Performance Tuning & Traffic Shaping

Hive Router is built for performance right out of the box, but every production setup is different. Tuning the router's traffic management settings to match your specific workload and subgraph capabilities can unlock significantly better throughput and reliability.

This guide covers the traffic_shaping configuration in detail, explains the trade-offs of each setting, and gives you a practical approach to benchmarking and optimizing your deployment.

For a quick reference of the configuration syntax, see the traffic_shaping configuration reference.

Understanding Connection Limits

The most important setting for both performance and stability is max_connections_per_host. This controls how many concurrent HTTP connections the router will open to each subgraph host (like products.api.example.com).

Default Value: 100

Finding the Sweet Spot

Getting this right is about balancing maximum throughput with protecting your subgraphs from overload.

Too low = bottleneck:

Even if your subgraphs have plenty of capacity, a low connection limit will queue requests inside the router, adding latency
Your subgraph services might sit idle while the router artificially throttles traffic
You're leaving performance on the table

Too high = overload risk:

During traffic spikes, the router might flood subgraphs with more connections than they can handle
This can overwhelm connection pools, CPU, or memory on your subgraphs
Can trigger cascading failures or "thundering herd" problems where sudden traffic surges crash downstream services
More open connections may lead to ephemeral port exhaustion

How to Tune It

Start with the default and adjust based on your observations:

Monitor subgraph performance under normal and peak load
Watch for connection pool exhaustion in your subgraph logs
Look for queuing in router metrics - if requests are waiting for connections, you might need to increase the limit
Load test gradually - increase the limit incrementally and measure the impact

Managing Idle Connections

The pool_idle_timeout setting controls how long unused connections stay open in the router's connection pool before being closed.

Default Value: 50s

It takes a duration string (like 30s for 30 seconds, or 1m for 1 minute). This setting affects how aggressively the router reuses existing connections versus closing them to free up resources.

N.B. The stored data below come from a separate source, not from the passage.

(* ===== verification/Dates.v ===== *)
(** The JavaScript [Date] operations used by [ReportesComponent].

    A [Date] is its time value, milliseconds since 1970-01-01T00:00:00Z,
    or [None] for an invalid date (NaN).  The browser's time zone is a
    fixed offset [off] in milliseconds east of UTC (a zone at UTC-5 has
    [off = -18000000]); daylight-saving changes are not modelled.

    - [new Date("YYYY-MM-DD")] is UTC midnight of that day (date-only
      forms are UTC, ECMA-262 21.4.3.2), [parse_date_only];
    - [new Date("YYYY-MM-DDTHH:mm:ss")] is that local time (date-time forms
      without an offset are local), [parse_local];
    - [d.setHours(0, 0, 0, 0)] is the local midnight of [d]'s local day,
      [local_midnight];
    - [d.toISOString()] prints the UTC date and time, and throws a
      [RangeError] on an invalid date, [toISOString];
    - [s.split('T')[0]] is [before_T].

    Only the form an [<input type="date">] produces is parsed: four digits
    of year, two of month, two of day, and a real calendar date; anything
    else is an invalid date.  Day numbers are converted to and from the
    proleptic Gregorian calendar by the civil-day algorithms
    [days_from_civil] and [civil_from_days] (floor division throughout). *)

From S2P Require Import Prelude.

Open Scope Z_scope.

Definition MS_PER_DAY : Z := 86400000.

(** ** Calendar *)

Definition days_from_civil (y m d : Z) : Z :=
  let y := if m <=? 2 then y - 1 else y in
  let era := y / 400 in
  let yoe := y - era * 400 in
  let mp := (m + 9) mod 12 in
  let doy := (153 * mp + 2) / 5 + d - 1 in
  let doe := yoe * 365 + yoe / 4 - yoe / 100 + doy in
  era * 146097 + doe - 719468.

Definition civil_from_days (z : Z) : Z * Z * Z :=
  let z := z + 719468 in
  let era := z / 146097 in
  let doe := z - era * 146097 in
  let yoe := (doe - doe / 1460 + doe / 36524 - doe / 146096) / 365 in
  let y := yoe + era * 400 in
  let doy := doe - (365 * yoe + yoe / 4 - yoe / 100) in
  let mp := (5 * doy + 2) / 153 in
  let d := doy - (153 * mp + 2) / 5 + 1 in
  let m := if mp <? 10 then mp + 3 else mp - 9 in
  (if m <=? 2 then y + 1 else y, m, d).

Definition is_leap (y : Z) : bool :=
  (Z.eqb (y mod 4) 0 && negb (Z.eqb (y mod 100) 0)) || Z.eqb (y mod 400) 0.

Definition days_in_month (y m : Z) : Z :=
  if Z.eqb m 2 then (if is_leap y then 29 else 28)
  else if Z.eqb m 4 || Z.eqb m 6 || Z.eqb m 9 || Z.eqb m 11 then 30 else 31.

Definition valid_date (y m d : Z) : bool :=
  (1 <=? m) && (m <=? 12) && (1 <=? d) && (d <=? days_in_month y m).

(** ** Printing *)

Definition digit (n : Z) : ascii := ascii_of_nat (48 + Z.to_nat n).

(** The [k] low decimal digits of [n], with leading zeros. *)
Fixpoint pad (k : nat) (n : Z) : string :=
  match k with
  | O => ""
  | S k' => pad k' (n / 10) +:+ String (digit (n mod 10)) ""
  end.

Definition year_str (y : Z) : string :=
  if (0 <=? y) && (y <=? 9999) then pad 4 y
  else (if y <? 0 then "-" else "+") +:+ pad 6 (Z.abs y).

Definition date_str (day : Z) : string :=
  let '(y, m, d) := civil_from_days day in
  year_str y +:+ "-" +:+ pad 2 m +:+ "-" +:+ pad 2 d.

(** [Date.prototype.toISOString]: [None] is the [RangeError] thrown for an
    invalid date or a time value beyond 8.64e15 ms. *)
Definition toISOString (t : option Z) : option string :=
  match t with
  | None => None
  | Some t =>
      if 8640000000000000 <? Z.abs t then None else
      let msd := t mod MS_PER_DAY in
      Some (date_str (t / MS_PER_DAY) +:+ "T" +:+ pad 2 (msd / 3600000) +:+ ":" +:+
            pad 2 (msd / 60000 mod 60) +:+ ":" +:+ pad 2 (msd / 1000 mod 60) +:+ "." +:+
            pad 3 (msd mod 1000) +:+ "Z")
  end.

(** [s.split('T')[0]] *)
Fixpoint before_T (s : string) : string :=
  match s with
  | EmptyString => EmptyString
  | String c s' => if Ascii.eqb c "T"%char then EmptyString else String c (before_T s')
  end.

(** ** Parsing *)

Definition digit_val (c : ascii) : option Z :=
  let n := nat_of_ascii c in
  if (48 <=? n)%nat && (n <=? 57)%nat then Some (Z.of_nat n - 48) else None.

(** Read exactly [k] decimal digits. *)
Fixpoint read_digits (k : nat) (acc : Z) (s : string) : option (Z * string) :=
  match k with
  | O => Some (acc, s)
  | S k' =>
      match s with
      | String c s' =>
          match digit_val c with
          | Some v => read_digits k' (acc * 10 + v) s'
          | None => None
          end
      | EmptyString => None
      end
  end.

Definition read_char (c : ascii) (s : string) : option string :=
  match s with
  | String c' s' => if Ascii.eqb c c' then Some s' else None
  | EmptyString => None
  end.

(** "YYYY-MM-DD" followed by the rest of the string. *)
Definition read_ymd (s : string) : option (Z * Z * Z * string) :=
  match read_digits 4 0 s with
  | Some (y, s) =>
    match read_char "-" s with
    | Some s =>
      match read_digits 2 0 s with
      | Some (m, s) =>
        match read_char "-" s with
        | Some s =>
          match read_digits 2 0 s with
          | Some (d, s) => if valid_date y m d then Some (y, m, d, s) else None
          | None => None
          end
        | None => None
        end
      | None => None
      end
    | None => None
    end
  | None => None
  end.

(** [new Date("YYYY-MM-DD")]: UTC midnight. *)
Definition parse_date_only (s : string) : option Z :=
  match read_ymd s with
  | Some (y, m, d, EmptyString) => Some (days_from_civil y m d * MS_PER_DAY)
  | _ => None
  end.

(** [new Date("YYYY-MM-DDTHH:mm:ss")]: local time in the zone [off]. *)
Definition read_hms (s : string) : option (Z * Z * Z) :=
  match read_char "T" s with
  | Some s =>
    match read_digits 2 0 s with
    | Some (hh, s) =>
      match read_char ":" s with
      | Some s =>
        match read_digits 2 0 s with
        | Some (mi, s) =>
          match read_char ":" s with
          | Some s =>
            match read_digits 2 0 s with
            | Some (ss, EmptyString) =>
                if (hh <=? 23) && (mi <=? 59) && (ss <=? 59) then Some (hh, mi, ss) else None
            | _ => None
            end
          | None => None
          end
        | None => None
        end
      | None => None
      end
    | None => None
    end
  | None => None
  end.

Definition parse_local (off : Z) (s : string) : option Z :=
  match read_ymd s with
  | Some (y, m, d, rest) =>
      match read_hms rest with
      | Some (hh, mi, ss) =>
          Some (days_from_civil y m d * MS_PER_DAY + hh * 3600000 + mi * 60000 + ss * 1000 - off)
      | None => None
      end
  | None => None
  end.

(** [a > b] on dates: false when either is invalid (a comparison with NaN). *)
Definition date_gt (a b : option Z) : bool :=
  match a, b with Some x, Some y => y <? x | _, _ => false end.

(** The local day number of the instant [t], and [setHours(0,0,0,0)]. *)
Definition local_day (off t : Z) : Z := (t + off) / MS_PER_DAY.
Definition local_midnight (off t : Z) : Z := local_day off t * MS_PER_DAY - off.

(** ** Lemmas *)

Lemma date_gt_some a b : date_gt (Some a) (Some b) = true <-> b < a.
Proof. simpl. apply Z.ltb_lt. Qed.

Lemma local_midnight_le off t : local_midnight off t <= t.
Proof.
  unfold local_midnight, local_day, MS_PER_DAY.
  pose proof (Z.mul_div_le (t + off) 86400000). lia.
Qed.

Lemma local_midnight_gt off t : t < local_midnight off t + MS_PER_DAY.
Proof.
  unfold local_midnight, local_day, MS_PER_DAY.
  pose proof (Z.mod_pos_bound (t + off) 86400000).
  pose proof (Z.div_mod (t + off) 86400000). lia.
Qed.

Lemma read_digits_app k acc s r v rest :
  read_digits k acc s = Some (v, rest) -> read_digits k acc (s +:+ r) = Some (v, rest +:+ r).
Proof.
  revert acc s. induction k as [|k IH]; intros acc s; simpl.
  - intros [= <- <-]. reflexivity.
  - destruct s as [|c s]; [discriminate|]. simpl.
    destruct (digit_val c); [apply IH|discriminate].
Qed.

Lemma digit_val_bound c v : digit_val c = Some v -> 0 <= v <= 9.
Proof.
  unfold digit_val. destruct (_ && _) eqn:E; [|discriminate]. intros [= <-].
  apply andb_true_iff in E as [E1 E2]. apply Nat.leb_le in E1, E2. lia.
Qed.

Lemma read_digits_bound k acc s v rest :
  0 <= acc -> read_digits k acc s = Some (v, rest) -> 0 <= v < (acc + 1) * 10 ^ Z.of_nat k.
Proof.
  revert acc s. induction k as [|k IH]; intros acc s Hacc; simpl.
  - intros [= <- _]. lia.
  - destruct s as [|c s]; [discriminate|].
    destruct (digit_val c) as [dv|] eqn:Ed; [|discriminate]. intros H.
    apply digit_val_bound in Ed. apply IH in H; [|lia].
    rewrite Nat2Z.inj_succ, Z.pow_succ_r by lia. nia.
Qed.

Lemma read_char_app c s r rest : read_char c s = Some rest -> read_char c (s +:+ r) = Some (rest +:+ r).
Proof.
  destruct s as [|c' s]; simpl; [discriminate|]. destruct (Ascii.eqb c c'); [|discriminate].
  intros [= <-]. reflexivity.
Qed.

Ltac read_step E :=
  match goal with
  | |- context [read_digits ?k ?a ?x] =>
      destruct (read_digits k a x) as [[? ?]|] eqn:E; cbv beta iota; [|discriminate]
  | |- context [read_char ?c ?x] =>
      destruct (read_char c x) as [?|] eqn:E; cbv beta iota; [|discriminate]
  end.

Lemma read_ymd_app s r y m d rest :
  read_ymd s = Some (y, m, d, rest) -> read_ymd (s +:+ r) = Some (y, m, d, rest +:+ r).
Proof.
  unfold read_ymd.
  read_step E1. rewrite (read_digits_app _ _ _ _ _ _ E1). cbv beta iota.
  read_step E2. rewrite (read_char_app _ _ _ _ E2). cbv beta iota.
  read_step E3. rewrite (read_digits_app _ _ _ _ _ _ E3). cbv beta iota.
  read_step E4. rewrite (read_char_app _ _ _ _ E4). cbv beta iota.
  read_step E5. rewrite (read_digits_app _ _ _ _ _ _ E5). cbv beta iota.
  destruct (valid_date _ _ _); [|discriminate]. intros [= <- <- <- <-]. reflexivity.
Qed.

Lemma read_ymd_bounds s y m d rest :
  read_ymd s = Some (y, m, d, rest) -> 0 <= y <= 9999 /\ 1 <= m <= 12 /\ 1 <= d <= 31.
Proof.
  unfold read_ymd. read_step E1. read_step E2. read_step E3. read_step E4. read_step E5.
  destruct (valid_date _ _ _) eqn:V; [|discriminate]. intros [= <- <- <- <-].
  apply read_digits_bound in E1; [|lia]. simpl in E1.
  unfold valid_date, days_in_month in V.
  repeat match goal with H : (_ && _) = true |- _ => apply andb_true_iff in H as [? ?] end.
  repeat match goal with H : (_ <=? _) = true |- _ => apply Z.leb_le in H end.
  repeat split; try lia.
  match goal with H : _ <= (if _ then _ else _) |- _ => revert H end.
  repeat (destruct (_ =? _) || destruct (_ || _) || destruct (is_leap _)); lia.
Qed.

Lemma days_from_civil_bound y m d :
  0 <= y <= 9999 -> 1 <= m <= 12 -> 1 <= d <= 31 ->
  -800000 <= days_from_civil y m d <= 3000000.
Proof.
  intros Hy Hm Hd. unfold days_from_civil.
  destruct (Z.leb_spec m 2); Z.div_mod_to_equations; lia.
Qed.

(** What [new Date(fecha)] and [new Date(fecha + 'T...')] give for the
    same valid date: UTC midnight, and the local midnight and local
    23:59:59 of that day. *)
Lemma read_hms_start : read_hms ("" +:+ "T00:00:00") = Some (0, 0, 0).
Proof. vm_compute. reflexivity. Qed.

Lemma read_hms_end : read_hms ("" +:+ "T23:59:59") = Some (23, 59, 59).
Proof. vm_compute. reflexivity. Qed.

Lemma parse_local_of_date off s t :
  parse_date_only s = Some t ->
  parse_local off (s +:+ "T00:00:00") = Some (t - off) /\
  parse_local off (s +:+ "T23:59:59") = Some (t + 86399000 - off) /\
  -800000 * MS_PER_DAY <= t <= 3000000 * MS_PER_DAY.
Proof.
  unfold parse_date_only. destruct (read_ymd s) as [[[[y m] d] rest]|] eqn:E; [|discriminate].
  destruct rest; [|discriminate]. intros [= <-].
  pose proof (read_ymd_bounds _ _ _ _ _ E) as (Hy & Hm & Hd).
  pose proof (days_from_civil_bound y m d Hy Hm Hd).
  unfold parse_local. rewrite !(read_ymd_app _ _ _ _ _ _ E). cbv beta iota.
  rewrite read_hms_start, read_hms_end.
  repeat split; try f_equal; unfold MS_PER_DAY in *; lia.
Qed.

(** ** Printing then parsing a date gives it back *)

Arguments digit : simpl never.

Fixpoint has_T (s : string) : bool :=
  match s with
  | EmptyString => false
  | String c s' => Ascii.eqb c "T"%char || has_T s'
  end.

Lemma digit_facts n : 0 <= n <= 9 -> digit_val (digit n) = Some n /\ Ascii.eqb (digit n) "T"%char = false.
Proof.
  intros Hn. rewrite <- (Z2Nat.id n) by lia.
  assert (Hk : (Z.to_nat n < 10)%nat) by lia. revert Hk. generalize (Z.to_nat n) as k.
  intros k Hk. do 10 (destruct k as [|k]; [split; reflexivity|]). lia.
Qed.

Lemma has_T_app s r : has_T (s +:+ r) = has_T s || has_T r.
Proof. induction s as [|c s IH]; simpl; [reflexivity|]. rewrite IH, orb_assoc. reflexivity. Qed.

Lemma has_T_pad k n : has_T (pad k n) = false.
Proof.
  revert n. induction k as [|k IH]; intros n; [reflexivity|]. cbn [pad].
  rewrite has_T_app, IH. cbn [has_T orb].
  rewrite (proj2 (digit_facts (n mod 10) ltac:(pose proof (Z.mod_pos_bound n 10); lia))).
  reflexivity.
Qed.

Lemma before_T_app s r : has_T s = false -> before_T (s +:+ String "T" r) = s.
Proof.
  induction s as [|c s IH]; simpl; [reflexivity|].
  destruct (Ascii.eqb c "T"%char); [discriminate|]. intros H. simpl. rewrite IH; done.
Qed.

Lemma read_digits_split k j acc s :
  read_digits (k + j) acc s =
    match read_digits k acc s with Some (v, s') => read_digits j v s' | None => None end.
Proof.
  revert acc s. induction k as [|k IH]; intros acc s; [reflexivity|]. simpl.
  destruct s as [|c s]; [reflexivity|]. destruct (digit_val c); [apply IH|reflexivity].
Qed.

The Connection Reuse Trade-off

Too short = latency overhead:

Connections get closed quickly, so new requests have to establish fresh TCP/TLS connections
Each new connection adds handshake latency (especially noticeable with TLS)
Your router and subgraphs spend more CPU on connection setup

Too long = resource waste:

Idle connections consume memory and file descriptors on both the router and subgraph servers
Network devices (load balancers, firewalls) might have shorter timeouts and silently drop connections, leading to "zombie" connections that fail when used

Tuning Guidelines

High-traffic APIs: Use longer timeouts (60-300 seconds) since connections are likely to be reused quickly
Low-traffic APIs: Use shorter timeouts (10-30 seconds) to free up resources
Check your infrastructure: Make sure this timeout is shorter than any load balancer or firewall timeouts in your stack
Monitor connection errors: If you see connection failures, your timeout might be longer than network device timeouts

Request Deduplication

The router supports two complementary levels of in-flight request deduplication that can be enabled independently: inbound and outbound.

Inbound Deduplication

Inbound deduplication (traffic_shaping.router.dedupe) operates at the entry point of the router and applies to both queries and subscriptions.

Default: false (opt-in)

traffic_shaping:
  router:
    dedupe:
      enabled: true

Queries

When multiple clients send identical GraphQL query operations simultaneously, the router executes the operation only once and shares the result with all waiting clients - subgraphs receive just a single request regardless of how many clients are waiting.

Subscriptions

When multiple clients subscribe to the same operation with the same variables, the router opens exactly one upstream subgraph connection. Events from that upstream are broadcast to all connected clients via a shared channel.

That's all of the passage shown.